→ What you are asked to do
Give back exactly the lines of the material below, starting with the line with "Definition VIRTIO_MMIO_DRIVER_FEATURES : Z" and going on through the line with "Definition VIRTIO_MMIO_DEVICE_DESC_LOW : Z".

→ Source information
· · · · · · ·
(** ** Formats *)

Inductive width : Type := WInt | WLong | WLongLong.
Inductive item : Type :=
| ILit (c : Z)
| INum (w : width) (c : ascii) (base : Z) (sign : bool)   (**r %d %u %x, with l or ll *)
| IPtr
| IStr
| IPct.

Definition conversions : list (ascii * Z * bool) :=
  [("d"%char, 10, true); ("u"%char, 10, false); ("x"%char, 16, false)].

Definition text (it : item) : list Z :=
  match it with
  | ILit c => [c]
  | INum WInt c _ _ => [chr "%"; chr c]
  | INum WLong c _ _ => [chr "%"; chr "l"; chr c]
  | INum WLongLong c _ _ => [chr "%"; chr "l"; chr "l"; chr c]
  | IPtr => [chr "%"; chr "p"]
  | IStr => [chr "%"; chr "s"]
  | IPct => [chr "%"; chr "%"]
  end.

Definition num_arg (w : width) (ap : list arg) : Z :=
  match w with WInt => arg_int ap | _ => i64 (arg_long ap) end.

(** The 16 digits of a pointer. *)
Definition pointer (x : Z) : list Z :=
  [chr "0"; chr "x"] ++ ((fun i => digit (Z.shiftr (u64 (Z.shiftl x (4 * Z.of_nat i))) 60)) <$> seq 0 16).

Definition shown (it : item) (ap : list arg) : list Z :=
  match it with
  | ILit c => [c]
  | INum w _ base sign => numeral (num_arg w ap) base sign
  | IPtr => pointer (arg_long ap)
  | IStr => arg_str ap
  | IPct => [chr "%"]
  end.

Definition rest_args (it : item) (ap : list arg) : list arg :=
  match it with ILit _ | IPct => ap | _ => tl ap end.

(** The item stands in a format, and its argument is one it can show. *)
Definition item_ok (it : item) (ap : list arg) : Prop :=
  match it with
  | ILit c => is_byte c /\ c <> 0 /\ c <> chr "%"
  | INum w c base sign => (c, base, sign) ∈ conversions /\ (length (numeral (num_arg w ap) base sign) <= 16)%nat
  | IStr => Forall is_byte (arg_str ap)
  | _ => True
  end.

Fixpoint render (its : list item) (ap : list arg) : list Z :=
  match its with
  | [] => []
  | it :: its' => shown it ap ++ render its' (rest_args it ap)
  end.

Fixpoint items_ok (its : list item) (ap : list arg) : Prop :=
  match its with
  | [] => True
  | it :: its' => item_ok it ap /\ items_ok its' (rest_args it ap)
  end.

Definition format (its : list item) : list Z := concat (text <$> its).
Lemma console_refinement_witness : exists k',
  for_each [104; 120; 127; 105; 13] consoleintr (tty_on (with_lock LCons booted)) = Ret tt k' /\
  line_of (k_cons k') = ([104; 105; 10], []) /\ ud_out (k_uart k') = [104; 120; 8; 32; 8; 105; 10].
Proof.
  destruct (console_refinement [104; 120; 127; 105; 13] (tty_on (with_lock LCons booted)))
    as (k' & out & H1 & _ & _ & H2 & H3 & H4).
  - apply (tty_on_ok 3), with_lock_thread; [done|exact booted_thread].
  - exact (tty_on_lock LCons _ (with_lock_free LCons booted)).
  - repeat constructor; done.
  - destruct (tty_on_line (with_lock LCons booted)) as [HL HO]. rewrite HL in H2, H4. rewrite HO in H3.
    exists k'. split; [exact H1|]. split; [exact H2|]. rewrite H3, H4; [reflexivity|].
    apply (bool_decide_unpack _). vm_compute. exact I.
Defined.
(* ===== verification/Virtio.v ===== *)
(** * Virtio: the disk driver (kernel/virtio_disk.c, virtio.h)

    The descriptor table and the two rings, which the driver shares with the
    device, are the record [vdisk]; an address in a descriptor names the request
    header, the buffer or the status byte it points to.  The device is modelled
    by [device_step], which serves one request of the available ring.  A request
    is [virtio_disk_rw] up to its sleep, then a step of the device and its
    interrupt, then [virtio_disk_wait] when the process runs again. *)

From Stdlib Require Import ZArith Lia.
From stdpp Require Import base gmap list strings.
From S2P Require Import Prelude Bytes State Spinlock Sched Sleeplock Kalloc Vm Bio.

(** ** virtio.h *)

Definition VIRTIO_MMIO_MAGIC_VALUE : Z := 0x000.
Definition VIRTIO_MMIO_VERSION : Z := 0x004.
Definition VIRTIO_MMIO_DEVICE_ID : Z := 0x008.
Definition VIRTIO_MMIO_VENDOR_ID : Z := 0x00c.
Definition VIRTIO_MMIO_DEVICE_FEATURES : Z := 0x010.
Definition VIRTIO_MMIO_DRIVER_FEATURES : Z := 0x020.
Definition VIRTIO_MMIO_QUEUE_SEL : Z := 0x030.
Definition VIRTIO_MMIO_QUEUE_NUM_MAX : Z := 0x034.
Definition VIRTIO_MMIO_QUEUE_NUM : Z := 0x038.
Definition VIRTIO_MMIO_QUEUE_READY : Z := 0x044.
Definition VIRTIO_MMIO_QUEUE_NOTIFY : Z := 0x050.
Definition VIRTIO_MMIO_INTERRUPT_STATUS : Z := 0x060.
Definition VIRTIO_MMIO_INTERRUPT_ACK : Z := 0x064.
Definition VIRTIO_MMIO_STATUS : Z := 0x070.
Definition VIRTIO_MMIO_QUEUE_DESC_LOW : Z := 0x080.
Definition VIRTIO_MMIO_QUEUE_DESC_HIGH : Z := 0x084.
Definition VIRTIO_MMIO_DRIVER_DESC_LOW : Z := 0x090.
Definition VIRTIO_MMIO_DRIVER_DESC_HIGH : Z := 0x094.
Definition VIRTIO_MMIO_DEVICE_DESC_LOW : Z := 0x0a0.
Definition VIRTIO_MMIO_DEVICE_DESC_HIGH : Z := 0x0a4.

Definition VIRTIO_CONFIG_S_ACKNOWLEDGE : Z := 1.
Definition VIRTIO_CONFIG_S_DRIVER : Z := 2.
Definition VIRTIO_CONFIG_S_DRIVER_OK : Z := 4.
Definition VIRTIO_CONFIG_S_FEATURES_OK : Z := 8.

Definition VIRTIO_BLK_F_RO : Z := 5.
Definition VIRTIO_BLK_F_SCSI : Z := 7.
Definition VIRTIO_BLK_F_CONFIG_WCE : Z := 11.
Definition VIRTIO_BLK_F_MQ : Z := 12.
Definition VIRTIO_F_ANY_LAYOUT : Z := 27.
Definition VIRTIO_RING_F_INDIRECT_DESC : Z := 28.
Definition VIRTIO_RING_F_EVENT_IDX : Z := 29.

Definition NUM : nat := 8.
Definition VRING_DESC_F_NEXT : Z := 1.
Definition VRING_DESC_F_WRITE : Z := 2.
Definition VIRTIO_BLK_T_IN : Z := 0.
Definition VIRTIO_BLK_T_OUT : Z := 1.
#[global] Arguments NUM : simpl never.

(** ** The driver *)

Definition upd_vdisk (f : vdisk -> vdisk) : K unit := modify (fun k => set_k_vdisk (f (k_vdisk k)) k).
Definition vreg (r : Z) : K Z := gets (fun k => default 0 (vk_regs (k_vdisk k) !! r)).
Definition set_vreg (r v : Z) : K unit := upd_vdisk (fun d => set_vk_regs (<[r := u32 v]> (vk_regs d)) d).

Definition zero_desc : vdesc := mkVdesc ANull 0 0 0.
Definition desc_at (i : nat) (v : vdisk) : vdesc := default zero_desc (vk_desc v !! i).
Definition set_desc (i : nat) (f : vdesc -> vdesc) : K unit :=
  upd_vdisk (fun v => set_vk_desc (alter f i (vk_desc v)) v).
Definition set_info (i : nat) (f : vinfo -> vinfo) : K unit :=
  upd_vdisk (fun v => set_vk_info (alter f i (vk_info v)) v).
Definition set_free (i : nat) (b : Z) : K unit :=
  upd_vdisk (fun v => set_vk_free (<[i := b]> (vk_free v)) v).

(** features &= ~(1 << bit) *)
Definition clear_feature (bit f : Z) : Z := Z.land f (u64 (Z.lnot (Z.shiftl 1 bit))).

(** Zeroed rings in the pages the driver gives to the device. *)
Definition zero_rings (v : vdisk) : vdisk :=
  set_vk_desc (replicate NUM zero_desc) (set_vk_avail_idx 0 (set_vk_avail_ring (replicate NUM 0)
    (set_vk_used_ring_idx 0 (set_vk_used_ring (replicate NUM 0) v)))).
· · · · · · ·
→ Exercise result
Definition VIRTIO_MMIO_DRIVER_FEATURES : Z := 0x020.
Definition VIRTIO_MMIO_QUEUE_SEL : Z := 0x030.
Definition VIRTIO_MMIO_QUEUE_NUM_MAX : Z := 0x034.
Definition VIRTIO_MMIO_QUEUE_NUM : Z := 0x038.
Definition VIRTIO_MMIO_QUEUE_READY : Z := 0x044.
Definition VIRTIO_MMIO_QUEUE_NOTIFY : Z := 0x050.
Definition VIRTIO_MMIO_INTERRUPT_STATUS : Z := 0x060.
Definition VIRTIO_MMIO_INTERRUPT_ACK : Z := 0x064.
Definition VIRTIO_MMIO_STATUS : Z := 0x070.
Definition VIRTIO_MMIO_QUEUE_DESC_LOW : Z := 0x080.
Definition VIRTIO_MMIO_QUEUE_DESC_HIGH : Z := 0x084.
Definition VIRTIO_MMIO_DRIVER_DESC_LOW : Z := 0x090.
Definition VIRTIO_MMIO_DRIVER_DESC_HIGH : Z := 0x094.
Definition VIRTIO_MMIO_DEVICE_DESC_LOW : Z := 0x0a0.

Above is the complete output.